Venezuelan racing driver (born 2006)

Alex Popow Jr. (born January 2006) is a Venezuelan and American racing driver competing in the NACAM Formula 4 Championship for Alessandros Blue. He previously raced in the 2025 Formula 4 United States Championship, finishing runner-up in points.

==Personal life==
Popow is the son of Lu-Ann Acosta-Rubio and sportscar veteran Alex Popow.

==Career==
=== Karting and maiden title in single-seaters (2013–2024) ===
Popow began karting in 2013. In his first stint in karts, Popow raced in the United States, in which he also drove in the 24 Hours of Orlando alongside his father, but was forced to take a hiatus from karting in 2018 after two separate incidents in which he broke his collarbone. After delaying his return to racing due to the COVID-19 pandemic, Popow returned to karting in 2021 and stayed in it until 2022, when he made his single-seater debut in Formula Inter's exhibition round.

Remaining in Formula Inter for the following year, Popow scored seven wins in the series' only season to take the title in early September.
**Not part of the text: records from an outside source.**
(** * Tourist safety monitoring service

    A shallow embedding of [main.py]: the haversine distance utility, the
    safety scorer behind [/calculate_score], the anomaly detector behind
    [/track] with its staleness sweep, and the points-of-interest proxy
    behind [/get_nearby_attractions].

    Conventions of the embedding.
    - A Python [float] is a real number: rounding, NaN and the infinities are
      outside the model. Comparisons of floats are the comparisons of [R].
      Over the reals the quantity [a] of the haversine formula never leaves
      [[0, 1]]; in doubles it can exceed 1 by one rounding step for points
      that are almost antipodal, and [math.sqrt] then raises [ValueError].
      Statements that a handler answers are therefore statements about
      the formula over the reals.
    - A value that may be [None] is an [option].
    - A naive [datetime] is the number of microseconds since the start of
      the proleptic calendar, a [timedelta] a number of microseconds.
    - A handler that may raise returns a [result]; what it prints is kept
      in front of the result, so that output printed before an exception is
      not lost.
    - The process-wide dictionary [tourist_state] is a [gmap] passed in and
      out of the handlers.
    - The two HTTP gateways are functions supplied by the environment;
      their replies are typed records in which [None] stands for a key
      that is missing. A reply that holds a JSON null, or a value of
      another type, where the code expects an object, a list or a number
      has no counterpart among these records. *)

From Stdlib Require Import Reals Lra Lia ZArith List Sorted Permutation.
From stdpp Require Import base strings gmap sorting.

Open Scope Z_scope.

(** ** Exceptions and the handler monad *)

Module Py.

Inductive exn : Type :=
| TypeError
| ValueError
| IndexError
| KeyError.

Inductive result (A : Type) : Type :=
| Ok (a : A)
| Raise (e : exn).
Arguments Ok {A} a.
Arguments Raise {A} e.

Definition bind {A B} (m : result A) (k : A -> result B) : result B :=
  match m with
  | Ok a => k a
  | Raise e => Raise e
  end.

(** A computation that prints: the lines written to standard output, then
    the outcome. *)
Definition io (A : Type) : Type := (list string * result A)%type.

Definition ret {A} (a : A) : io A := ([], Ok a).
Definition print (line : string) : io unit := ([line], Ok tt).
Definition lift {A} (m : result A) : io A := ([], m).

Definition io_bind {A B} (m : io A) (k : A -> io B) : io B :=
  match m with
  | (out, Ok a) => let (out', r) := k a in (out ++ out', r)
  | (out, Raise e) => (out, Raise e)
  end.

Definition stdout {A} (m : io A) : list string := fst m.
Definition outcome {A} (m : io A) : result A := snd m.

(** Truth value of a float, of an optional float and of a string. *)
Definition float_truthy (x : R) : bool :=
  if Req_dec_T x 0 then false else true.

Definition opt_float_truthy (x : option R) : bool :=
  match x with
  | Some v => float_truthy v
  | None => false
  end.

Definition str_truthy (s : string) : bool :=
  match s with
  | EmptyString => false
  | String _ _ => true
  end.

Definition float_lt (x y : R) : bool := if Rlt_dec x y then true else false.
Definition float_gt (x y : R) : bool := float_lt y x.

End Py.

Import Py.

Declare Scope py_scope.
Delimit Scope py_scope with py.
Notation "'let?' x ':=' m 'in' k" := (Py.bind m (fun x => k))
  (at level 10, x name, m at level 100, k at level 200) : py_scope.
Notation "'do!' x '<-' m ';' k" := (Py.io_bind m (fun x => k))
  (at level 10, x name, m at level 100, k at level 200) : py_scope.
Notation "'run!' m ';' k" := (Py.io_bind m (fun _ => k))
  (at level 10, m at level 100, k at level 200) : py_scope.
Open Scope py_scope.

(** ** Geo-distance utility *)

Module Geo.

Local Open Scope R_scope.

(** [math.radians]: degrees times pi/180; [None] is not a real number. *)
Definition radians (x : option R) : result R :=
  match x with
  | Some deg => Ok (deg * (PI / 180))
  | None => Raise TypeError
  end.

(** [math.sqrt] raises [ValueError] below zero. *)
Definition py_sqrt (x : R) : result R :=
  if Rlt_dec x 0 then Raise ValueError else Ok (sqrt x).

(** [math.atan2], the angle of the point [(x, y)] in [(-pi, pi]]. *)
Definition atan2 (y x : R) : R :=
  if Rlt_dec 0 x then atan (y / x)
  else if Rlt_dec x 0 then
    (if Rle_dec 0 y then atan (y / x) + PI else atan (y / x) - PI)
  else if Rlt_dec 0 y then PI / 2
  else if Rlt_dec y 0 then - (PI / 2)
  else 0.

Definition R_earth : R := 6371.

(** The quantity [a] of the formula, on angles already in radians. *)
Definition hav_a (lat1_rad lon1_rad lat2_rad lon2_rad : R) : R :=
  let dlon := lon2_rad - lon1_rad in
  let dlat := lat2_rad - lat1_rad in
  sin (dlat / 2) ^ 2 + cos lat1_rad * cos lat2_rad * sin (dlon / 2) ^ 2.

Definition haversine (lat1 lon1 lat2 lon2 : option R) : result R :=
  let? lat1_rad := radians lat1 in
  let? lon1_rad := radians lon1 in
  let? lat2_rad := radians lat2 in
  let? lon2_rad := radians lon2 in
  let a := hav_a lat1_rad lon1_rad lat2_rad lon2_rad in
  let? sa := py_sqrt a in
  let? sb := py_sqrt (1 - a) in
  let c := 2 * atan2 sa sb in
  Ok (R_earth * c).

(** The value [haversine] has on four floats, see [haversine_floats]. *)
Definition km (lat1 lon1 lat2 lon2 : R) : R :=
  let a := hav_a (lat1 * (PI / 180)) (lon1 * (PI / 180))
                 (lat2 * (PI / 180)) (lon2 * (PI / 180)) in
  R_earth * (2 * atan2 (sqrt a) (sqrt (1 - a))).

(** The distance in kilometres between two points given in degrees. *)
Definition distance (A B : R * R) : result R :=
  haversine (Some (fst A)) (Some (snd A)) (Some (fst B)) (Some (snd B)).

End Geo.

(** ** Requests, gateway replies and the environment *)

(** Body of [/calculate_score] and of [/get_nearby_attractions]. *)
Module LocationData.
Record t : Type := mk {
  latitude : R;
  longitude : R;
  destination_lat : option R;
  destination_lon : option R
}.
End LocationData.

(** Body of [/track]. *)
Module TrackingData.
Record t : Type := mk {
  tourist_id : string;
  latitude : R;
  longitude : R;
  destination_lat : option R;
  destination_lon : option R
}.
End TrackingData.

(** The part of a weather reply that the scorer reads. Replies are typed
    after the provider's schema; a field is optional where the code reads
    it with [.get]. The empty object is falsy and is treated by the
    scorer exactly as [None], so both are [None] here. *)
Module Weather.
Record condition : Type := { cond_main : option string }.
Record readings : Type := { temp : option R }.
Record reply : Type := {
  weather : option (list condition);
  main : option readings;
  name : option string
}.
End Weather.

(** The part of a search reply that the proxy reads, typed the same way. *)
Module TomTom.
Record poi_info : Type := { name : option string }.
Record address_info : Type := { freeformAddress : option string }.
Record position_info : Type := { lat : option R; lon : option R }.
Record result_item : Type := {
  poi : option poi_info;
  address : option address_info;
  dist : option R;
  position : option position_info
}.
Record reply : Type := { results : option (list result_item) }.
End TomTom.

(** What the process finds around it: the two credentials, the two remote
    services ([None] stands for a [RequestException]) and the text Python
    prints for a float inside an f-string. *)
Record Env : Type := {
  OPENWEATHER_API_KEY : option string;
  NEXT_PUBLIC_TOMTOM_KEY : option string;
  weather_api : R -> R -> option Weather.reply;
  tomtom_api : string -> R -> R -> option TomTom.reply;
  str_of_float : R -> string
}.

Definition key_present (k : option string) : bool :=
  match k with
  | Some s => str_truthy s
  | None => false
  end.

(** ** Time *)

Module Time.
Definition microsecond : Z := 1.
Definition second : Z := 1000000.
Definition minutes (n : Z) : Z := n * 60 * second.
Definition hours (n : Z) : Z := n * 60 * 60 * second.
(** [datetime.hour]. *)
Definition hour (now : Z) : Z := (now / hours 1) mod 24.
End Time.

(** ** Safety scorer *)

Module Scorer.

Record response : Type := {
  score : Z;
  level : string;
  reasons : list string;
  district : string
}.

Definition get_weather_data (env : Env) (latitude longitude : R)
  : option Weather.reply :=
  if key_present (OPENWEATHER_API_KEY env)
  then weather_api env latitude longitude
  else None.

Definition lat_to_check (location_data : LocationData.t) : R :=
  match LocationData.destination_lat location_data with
  | Some d => d
  | None => LocationData.latitude location_data
  end.

Definition lon_to_check (location_data : LocationData.t) : R :=
  match LocationData.destination_lon location_data with
  | Some d => d
  | None => LocationData.longitude location_data
  end.

Definition adverse_conditions : list string :=
  ["Rain"; "Thunderstorm"; "Fog"; "Mist"; "Snow"; "Drizzle"].

(** [weather.get("weather", [{}])[0].get("main")] *)
Definition main_weather_of (w : Weather.reply) : result (option string) :=
  match Weather.weather w with
  | None => Ok None
  | Some [] => Raise IndexError
  | Some (c :: _) => Ok (Weather.cond_main c)
  end.

(** [weather.get("main", {}).get("temp")] *)
Definition temp_of (w : Weather.reply) : option R :=
  match Weather.main w with
  | Some m => Weather.temp m
  | None => None
  end.

Definition is_adverse (main_weather : option string) : bool :=
  match main_weather with
  | Some s => bool_decide (s ∈ adverse_conditions)
  | None => false
  end.

Definition is_hot (temp : option R) : bool :=
  match temp with
  | Some t => float_truthy t && float_gt t 35
  | None => false
  end.

Definition weather_reason (main_weather : option string) : string :=
  "Adverse weather predicted: " +:+ default "None" main_weather +:+ ".".

Definition heat_reason (env : Env) (temp : option R) : string :=
  "Potential for extreme heat: "
    +:+ from_option (str_of_float env) "None" temp +:+ "°C.".

Definition night_reason : string := "Late night travel increases risk.".

(** Lines 85 to 95: the deductions read off the weather reply. *)
Definition weather_rules (env : Env) (weather : option Weather.reply)
    (st : Z * list string) : result (Z * list string) :=
  match weather with
  | Some w =>
      let? main_weather := main_weather_of w in
      let temp := temp_of w in
      let st :=
        if is_adverse main_weather
        then (fst st - 25, snd st ++ [weather_reason main_weather])
        else st in
      let st :=
        if is_hot temp
        then (fst st - 15, snd st ++ [heat_reason env temp])
        else st in
      Ok st
  | None => Ok st
  end.

(** Lines 98 to 101: the deduction for the hour of the serving process. *)
Definition night_rule (now : Z) (st : Z * list string) : Z * list string :=
  let current_hour := Time.hour now in
  if (current_hour <? 6) || (22 <? current_hour)
  then (fst st - 30, snd st ++ [night_reason])
  else st.

(** The pair [safety_score], [reasons] when line 103 is reached. *)
Definition score_before_clamp (env : Env) (now : Z)
    (location_data : LocationData.t) : result (Z * list string) :=
  let weather :=
    get_weather_data env (lat_to_check location_data)
                         (lon_to_check location_data) in
  let? st := weather_rules env weather (100, []) in
  Ok (night_rule now st).

Definition level_of (safety_score : Z) : string :=
  if 65 <? safety_score then "Safe"
  else if 35 <? safety_score then "Caution"
  else "Unsafe".

Definition district_of (weather : option Weather.reply) : string :=
  match weather with
  | Some w => default "Unknown Area" (Weather.name w)
  | None => "N/A"
  end.

Definition calculate_safety_score (env : Env) (now : Z)
    (location_data : LocationData.t) : result response :=
  let weather :=
    get_weather_data env (lat_to_check location_data)
                         (lon_to_check location_data) in
  let? st := score_before_clamp env now location_data in
  let safety_score := Z.max 0 (fst st) in
  Ok {| score := safety_score;
        level := level_of safety_score;
        reasons := snd st;
        district := district_of weather |}.

End Scorer.

(** ** Tourist state store, anomaly detector and staleness sweep *)

Module Tracker.

(** The dictionary stored under ["destination"]. *)
Record destination_t : Type := {
  dest_lat : option R;
  dest_lon : option R
}.

(** One entry of [tourist_state]. *)
Record state_record : Type := {
  lat : R;
  lon : R;
  timestamp : Z;
  destination : option destination_t
}.

Record response : Type := {
  status : string;
  anomalies : list string
}.

Definition alert (anomaly : string) : string := "🚨 ANOMALY: " +:+ anomaly.

Definition inactivity_anomaly (tourist_id : string) : string :=
  "Prolonged inactivity detected for tourist " +:+ tourist_id +:+ ".".

Definition deviation_anomaly (tourist_id : string) : string :=
  "Route deviation detected for tourist " +:+ tourist_id +:+ ".".

Definition dropoff_anomaly (tourist_id : string) : string :=
  "Sudden location drop-off for tourist " +:+ tourist_id +:+ ".".

(** Lines 124 to 130. *)
Definition check_inactivity (now : Z) (data : TrackingData.t)
    (last_update : state_record) (anomalies_found : list string)
  : io (list string) :=
  let tourist_id := TrackingData.tourist_id data in
  let time_diff_inactive := now - timestamp last_update in
  do! distance_moved <-
    lift (Geo.haversine (Some (TrackingData.latitude data))
                        (Some (TrackingData.longitude data))
                        (Some (lat last_update))
                        (Some (lon last_update)));
  if (Time.minutes 20 <? time_diff_inactive)
     && float_lt distance_moved 0.05
  then
    let anomaly := inactivity_anomaly tourist_id in
    run! print (alert anomaly);
    ret (anomalies_found ++ [anomaly])
  else ret anomalies_found.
Popow then tested USF Juniors machinery for Exclusive Autosport at Sebring and Indianapolis later that year, before making his series debut the following year for Zanella Racing. After finishing no higher than 17th at NOLA, Popow left the series before returning to racing in the final round of the Formula 4 United States season at Circuit of the Americas for MLT Motorsports. In his first round in the series, Popow took pole and won the first two races of the weekend before finishing fourth in race three.

===First full season in Formula 4 United States and NACAM F4 cameos (2025–) ===
Despite testing USF Juniors machinery in late 2024, Popow remained with MLT Motorsports to drive in the Formula 4 United States Championship, after receiving support from the PMH Powering Diversity Scholarship. In the first round of the season at NOLA, finished third in race one before winning the final two races of the weekend to take an early lead in the standings. Popow then took pole at Road America, but was only able to convert it to a best result of fifth all weekend as he dropped to third in points. At Mid-Ohio, Popow finished second in both races to retain third in the standings, before taking pole at New Jersey Motorsports Park but once again was not able to convert it into a win, as he retired in race one and finished fourth in race two. In the series' only trip abroad at Canadian Tire Motorsport Park, Popow finished second in the first two races and ending the weekend by taking third. In the following round at Virginia International Raceway, Popow continued his podium streak as he finished second in both races, before ending the year with a double win at Barber to secure runner-up honors. During 2025, Popow also partook in the second and sixth rounds of the NACAM Formula 4 Championship for Alessandros Blue at Autódromo Hermanos Rodríguez. In the former, Popow scored his best result of the season by finishing second in race three.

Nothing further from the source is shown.